Irregular or pointer-based structures such as graphs and trees are commonly used in algorithms dealing with sparse data. Given their reliance on pointers, these algorithms are difficult to analyze and the structure of their memory accesses is obfuscated which makes the extraction of parallelism difficult. In this work, we present a framework that is capable of reasoning about the semantics of the dynamic data footprints of operations to determine their potential overlap.
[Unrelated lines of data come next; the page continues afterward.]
(** A failed read of the device table costs an accepted device its place:
    it is taken for a new one, and its row is turned from approved to pending
    (and so is a declined device's). *)
Theorem load_failure_demotes :
  let e := mkEnv 5 "fresh" true false false false in
  let after c := let '(s, _, _) := guard e house (lan_request "192.168.1.7:900" (Some c)) in
                 d_Status <$> devices_of s !! ("id-" +:+ c) in
  (d_Status <$> devices_of house !! "id-phone", after "phone",
   d_Status <$> devices_of house !! "id-tv", after "tv") =
  (Some "approved", Some "pending", Some "denied", Some "pending").
Proof. vm_compute. reflexivity. Qed.

(** The address of a declined device is asked about only when it sends no
    cookie at all: with one it makes up, the declined device waits again. *)
Theorem made_up_cookie_asks_again :
  let r := lan_request "192.168.1.9:900" in
  let outcome c := let '(_, _, resp, _) := admit_request (calm_env 5) house (r c) in resp in
  (outcome (Some "tv"), outcome None, outcome (Some "made up")) =
  (Waiting "denied" "Safari on iPhone", Waiting "denied" "Safari on iPhone",
   Waiting "pending" "Safari on iPhone").
Proof. vm_compute. reflexivity. Qed.
(* ===== verification/Cache.v ===== *)
(** * The download cache: internal/library/cache.go, internal/store/cache.go

    Downloads are kept within a byte budget by evicting whole torrents, oldest
    first.  The state is what the code works on: the rows of [cache_entry] (with
    the columns its queries join to them), the torrents the engine holds, the
    files under the cache folder, and the cache's own memory of absent and
    unfinished downloads.

    Database and engine calls may fail ([io]); what other tables say (the
    budget, the episode last played, the episodes watched) is an argument of the
    operations that ask. *)
From stdpp Require Import base gmap strings list sets.
From Stdlib Require Import ZArith Lia Permutation Sorted.
From S2P Require Import Prelude GoStr Paths.

(** ** Data *)

(** File index for a download nobody has played. *)
Definition WholeTorrent : Z := -1.

Record CacheEntry := mkEntry {
  InfoHash : string;
  FileIndex : Z;
  Bytes : Z;
  Complete : bool;
  Pinned : bool;
  Kept : bool;
  Protected : bool;
  AnimeID : option Z;
  EpKey : string;
  LastPlayed : Z;
  Name : string;
}.

#[export] Instance CacheEntry_eq_dec : EqDecision CacheEntry.
Proof. solve_decision. Defined.

Record File := mkFile { f_Name : string; Components : list string; f_Length : Z; Included : bool }.

Record Detail := mkDetail { OutputFolder : string; Files : list File }.

Record Stats := mkStats {
  State : string;
  ProgressBytes : Z;
  Finished : bool;
  FileProgress : list Z;
}.

(** A torrent the engine lists. *)
Record held_torrent := mkHeld {
  h_ID : Z;
  h_hash : string;
  h_name : string;
  h_detail : Detail;
  h_stats : Stats;
}.

(** An unfinished download by its bytes, and when those last changed. *)
Record mark := mkMark { m_bytes : Z; m_since : Z }.

Record absence := mkAbsence { a_count : Z; a_since : Z }.

Record world := mkWorld {
  rows : list CacheEntry;
  engine : option (list held_torrent);
  disk : gset string;
  progress : gmap string mark;
  absent : gmap string absence;
}.

Inductive error := ErrUnavailable | ErrFailed (what : string).

(** The calls that fail, the clock in nanoseconds, and what files weigh. *)
Record io := mkIO {
  now : Z;
  list_fails : bool;
  details_fail : Z -> bool;
  stats_fail : Z -> bool;
  delete_fails : Z -> option error;
  entries_fail : bool;
  write_fails : string -> bool;
  remove_fails : string -> bool;
  allocated : string -> Z;
  (** The order a Go map of these keys is walked in. *)
  iter : list string -> list string;
  (** The torrents a fetch has in hand. *)
  claimed : string -> bool;
}.

Definition stalledAfter : Z := 12 * 3600 * 1000000000.
Definition forgetAfter : Z := 2.
Definition forgetAge : Z := 10 * 60 * 1000000000.

(** Fields of the world set one at a time. *)
Definition set_rows (w : world) (l : list CacheEntry) : world :=
  mkWorld l (engine w) (disk w) (progress w) (absent w).
Definition set_engine (w : world) (e : list held_torrent) (d : gset string) : world :=
  mkWorld (rows w) (Some e) d (progress w) (absent w).
Definition set_disk (w : world) (d : gset string) : world :=
  mkWorld (rows w) (engine w) d (progress w) (absent w).
Definition set_progress (w : world) (p : gmap string mark) : world :=
  mkWorld (rows w) (engine w) (disk w) p (absent w).
Definition set_absent (w : world) (a : gmap string absence) : world :=
  mkWorld (rows w) (engine w) (disk w) (progress w) a.

(** ** The table *)

(** The list's order: pinned first, then the most recently played. *)
Definition list_order (a b : CacheEntry) : bool :=
  (Pinned a && negb (Pinned b)) || (Bool.eqb (Pinned a) (Pinned b) && (LastPlayed b <? LastPlayed a)).

Definition CacheEntries (o : io) (w : world) : option (list CacheEntry) :=
  if entries_fail o then None else Some (sort_by list_order (rows w)).

(** What the budget sees: kept downloads are beside it. *)
Definition usage_of (l : list CacheEntry) : Z :=
  foldr (fun e n => if Kept e then n else Bytes e + n) 0 l.

Definition kept_bytes (l : list CacheEntry) : Z :=
  foldr (fun e n => if Kept e then Bytes e + n else n) 0 l.

Record CacheUsage := mkUsage {
  u_Bytes : Z; u_Budget : Z; u_Files : Z; u_Pinned : Z; u_Kept : Z; u_KeptBytes : Z;
  u_Entries : list CacheEntry;
}.

Definition cacheUsage (o : io) (w : world) (budget : Z) : option CacheUsage :=
  match CacheEntries o w with
  | None => None
  | Some l =>
      Some (mkUsage (usage_of l) budget (Z.of_nat (length l))
        (Z.of_nat (length (List.filter Pinned l))) (Z.of_nat (length (List.filter Kept l)))
        (kept_bytes l) l)
  end.

(** [DELETE ... WHERE info_hash = ?]. *)
Definition without (hash : string) (l : list CacheEntry) : list CacheEntry :=
  List.filter (fun e => negb (String.eqb (InfoHash e) hash)) l.

Definition DropTorrentCache (o : io) (w : world) (hash : string) : world * option error :=
  if write_fails o hash then (w, Some (ErrFailed "database"))
  else (set_rows w (without hash (rows w)), None).

Definition same_file (e : CacheEntry) (hash : string) (index : Z) : bool :=
  String.eqb (InfoHash e) hash && (FileIndex e =? index).

Definition DropCacheEntry (o : io) (w : world) (hash : string) (index : Z) : world * option error :=
  if write_fails o hash then (w, Some (ErrFailed "database"))
  else (set_rows w (List.filter (fun e => negb (same_file e hash index)) (rows w)), None).

Definition with_kept (e : CacheEntry) (k : bool) : CacheEntry :=
  mkEntry (InfoHash e) (FileIndex e) (Bytes e) (Complete e) (Pinned e) k (Protected e) (AnimeID e)
    (EpKey e) (LastPlayed e) (Name e).

Definition with_bytes (e : CacheEntry) (n : Z) (c : bool) : CacheEntry :=
  mkEntry (InfoHash e) (FileIndex e) n c (Pinned e) (Kept e) (Protected e) (AnimeID e)
    (EpKey e) (LastPlayed e) (Name e).

Definition with_pin (e : CacheEntry) (p : bool) (at_ : Z) : CacheEntry :=
  mkEntry (InfoHash e) (FileIndex e) (Bytes e) (Complete e) p (Kept e) (Protected e) (AnimeID e)
    (EpKey e) at_ (Name e).

Definition KeepDownload (o : io) (w : world) (hash : string) (k : bool) : world * option bool :=
  if write_fails o hash then (w, None)
  else (set_rows w (map (fun e => if String.eqb (InfoHash e) hash then with_kept e k else e) (rows w)),
        Some (existsb (fun e => String.eqb (InfoHash e) hash) (rows w))).

Definition KeepFile (o : io) (w : world) (hash : string) (index : Z) (k : bool) : world * option bool :=
  if write_fails o hash then (w, None)
  else (set_rows w (map (fun e => if same_file e hash index then with_kept e k else e) (rows w)),
        Some (existsb (fun e => same_file e hash index) (rows w))).

Definition SetCacheBytes (o : io) (w : world) (hash : string) (index n : Z) (c : bool)
    : world * option error :=
  if write_fails o hash then (w, Some (ErrFailed "database"))
  else (set_rows w (map (fun e => if same_file e hash index then with_bytes e n c else e) (rows w)), None).

Definition PinCache (o : io) (w : world) (hash : string) (index : Z) (p : bool) : world * option error :=
  if write_fails o hash then (w, Some (ErrFailed "database"))
  else (set_rows w (map (fun e => if same_file e hash index then with_pin e p (now o / 1000000000) else e)
          (rows w)), None).

Definition UnpinAll (w : world) : world :=
  set_rows w (map (fun e => with_pin e false (LastPlayed e)) (rows w)).

(** [PinOnly]: one episode plays at a time. *)
Definition PinOnly (o : io) (w : world) (hash : string) (index : Z) : world * option error :=
  if write_fails o hash then (w, Some (ErrFailed "database"))
  else (set_rows w (map (fun e =>
          if same_file e hash index then with_pin e true (now o / 1000000000)
          else if Pinned e then with_pin e false (LastPlayed e) else e) (rows w)), None).

Definition FileComplete (w : world) (hash : string) (index : Z) : bool :=
  match List.find (fun e => same_file e hash index) (rows w) with
  | Some e => Complete e
  | None => false
  end.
We leverage the knowledge the programmer has about access patterns for the algorithm but is currently unable to express. This knowledge allows our runtime to make either a parallelization decision or throttle concurrency to improve performance in Software Transactional Memories (STMs) [6]. Our framework relies on programmer-supplied predicates that are appropriately evaluated at runtime and utilized to probabilistically assert certain properties about data footprints. We present simple abstractions and a low-overhead runtime to support our framework. We demonstrate our work by parallelizing a graph-coloring benchmark and by improving the transactional performance of benchmarks from the STAMP suite.
利用数据结构语义实现高效的算法并行性
不规则或基于指针的结构,如图和树,通常用于处理稀疏数据的算法。由于对指针的依赖,这些算法很难分析,而且它们的内存访问结构模糊不清,这使得提取并行性变得困难。在这项工作中,我们提出了一个框架,该框架能够对操作的动态数据足迹的语义进行推理,以确定它们的潜在重叠。我们利用程序员关于算法访问模式的知识,但目前还无法表达。这一知识允许我们的运行时做出并行化决策或限制并发性以提高软件事务性内存(STMs)的性能[6]。我们的框架依赖于程序员提供的谓词,这些谓词在运行时适当地求值,并用于概率地断言有关数据足迹的某些属性。我们提供了简单的抽象和低开销的运行时来支持我们的框架。我们通过并行化一个图形着色基准和改进来自STAMP套件的基准的事务性能来演示我们的工作。
本文章由计算机程序翻译,如有差异,请以英文原文为准。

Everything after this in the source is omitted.